Terrain knowledge does matter here, same like Malabar and Ma'bar which is a common error happening to the historians of west when writes about east. and Ptak's conclusion on the name Ch'eli is not exactly right but opens to the fact that the place is a maritime city in indian ocean. and really appreciate your effort.
And we have to work more for these kinds of rediscoveries about our glorious past.
Very informative.
Thanks Thoufeek..
there is much more behind each of these stories, questions raise more questions...and the quest for answers goes on...
thanks PNS..
Thank you, Maddy for this exciting post.The entire hypothesis hinges on the identity of Cheli. Even if it is admitted that it was a neighbouring kingdom, it would be far-fetched to identify it with Vettathnad. We may need much more evidence to reach such a conclusion.
There was a seminar in Beijing recently on 'Calicut and China' which I was privileged to attend. Chinese scholars emphasised that exchange of emissaries had been a normal practice even before the Ming dynasty. Wang Dayuan was deputed by the Yuan emperor. Ibn Batuta himself testifies to several Chinese in Calicut. The first Emperor of Mings, Hongwu had sent several envoys to Calicut, one of them Wen Liang came in 1370 and returned with Calicut emissaries. The next Emperor YongLe first sent Yin Qing in 1403 who returned with many emissaries (probably including the Cheli emissary). They travelled back with Zheng He during his first voyage.
One argument favouring the Chaliyam hypothesis is the fact that Chaliyam was supposed to have been a Jewish enclave (due to the flourishing Calico industry). According to Chinese historians, the first Calicut residents in China were probably Jews in the 10th Century. There exist some Jewish records in Kaifeng (old Bianliang) testifying to this Calicut link. Muslims followed.
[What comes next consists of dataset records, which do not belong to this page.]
Lemma creates_then_acks_leave_canonical_only_witness :
  createsAcked overlappingCreates = true
  ∧ addedIds (state (run initialSession overlappingCreates)) = []
  ∧ ids (state (run initialSession overlappingCreates)) = ["c-9"; "c-10"].
Proof.
  split; [reflexivity |]. split; [| reflexivity].
  apply (creates_then_acks_leave_canonical_only overlappingCreates). reflexivity.
Defined.

(** Creates acknowledged one after the other are one such sequence. *)
Corollary creates_each_acked_at_once (l : list (string * string * CanonicalAspect)) :
  addedIds (state (run initialSession (l ≫= createThenAck))) = []
  ∧ canonicalOnly (state (run initialSession (l ≫= createThenAck))).
Proof.
  set (Φ := λ _ : string, True).
  assert (H0 : awaiting Φ (state initialSession) (l ≫= createThenAck)).
  { split; [| split; [| split]].
    - intros i Hi. cbn in Hi. by apply not_elem_of_nil in Hi.
    - intros i Hi. cbn in Hi. by apply not_elem_of_nil in Hi.
    - intros i Hi. cbn in Hi. rewrite lookup_empty in Hi. by destruct Hi.
    - intros i Hi. cbn in Hi. by apply not_elem_of_nil in Hi. }
  destruct (awaiting_run Φ _ initialSession (createsAcked_createThenAck l))
    as (Hahead & Hentry & _); [done | done |].
  assert (Hnone : ∀ i, i ∉ addedIds (state (run initialSession (l ≫= createThenAck)))).
  { intros i Hi. destruct (Hahead i Hi) as [c Hc]. by apply not_elem_of_nil in Hc. }
  split.
  - destruct (addedIds (state (run initialSession (l ≫= createThenAck))))
      as [|i pend]; [done |].
    exfalso. apply (Hnone i). left.
  - intros i Hi. destruct (Hentry i Hi) as (a & Ha & [Hp | (? & ? & _)]).
    + by apply Hnone in Hp.
    + by exists a.
Qed.

(** The scenario of the specification: [tmp-1] is created with payload [P] and
    acknowledged as [c-9] at revision 1. *)
Example create_tmp1_ack_c9 :
  state (run initialSession
           (createThenAck ("tmp-1", "P", mkCanonical "c-9" 1 "P")))
  = {| ids := ["c-9"];
       entities := {[ "c-9" := CanvasAspect.mk "c-9" (Some 1%N) "P" ]};
       addedIds := [] |}.
Proof. reflexivity. Qed.

(** * Further properties of the selectors *)

Section Find.

Implicit Types (i : string) (a b : CanvasAspect.t).
Implicit Types (l : list (option CanvasAspect.t)).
The post gives a new dimension to the Calicut-China link and needs to be pursued.
Thnaks CHF..
To this, I have to add some but first a reminder of the chaliya community
http://historicalleys.blogspot.com/2010/02/calico-and-its-origins.html
Then to clarify that the transliterated word from Chinese looks like this Ch'e-li. Now if you go back to the Ma Huan writing about Calicut he says, western ocean cloth, namely the Ch'e-li cloth in this country comes from the neighboring country of k'an-pa-i. Ibn Batuta infers this is Shaliyat. An early rendering of this word was assumed to be Koyampadi or Coimbatore, but with the Chaliyas settled around Chalium, the latter found more acceptance.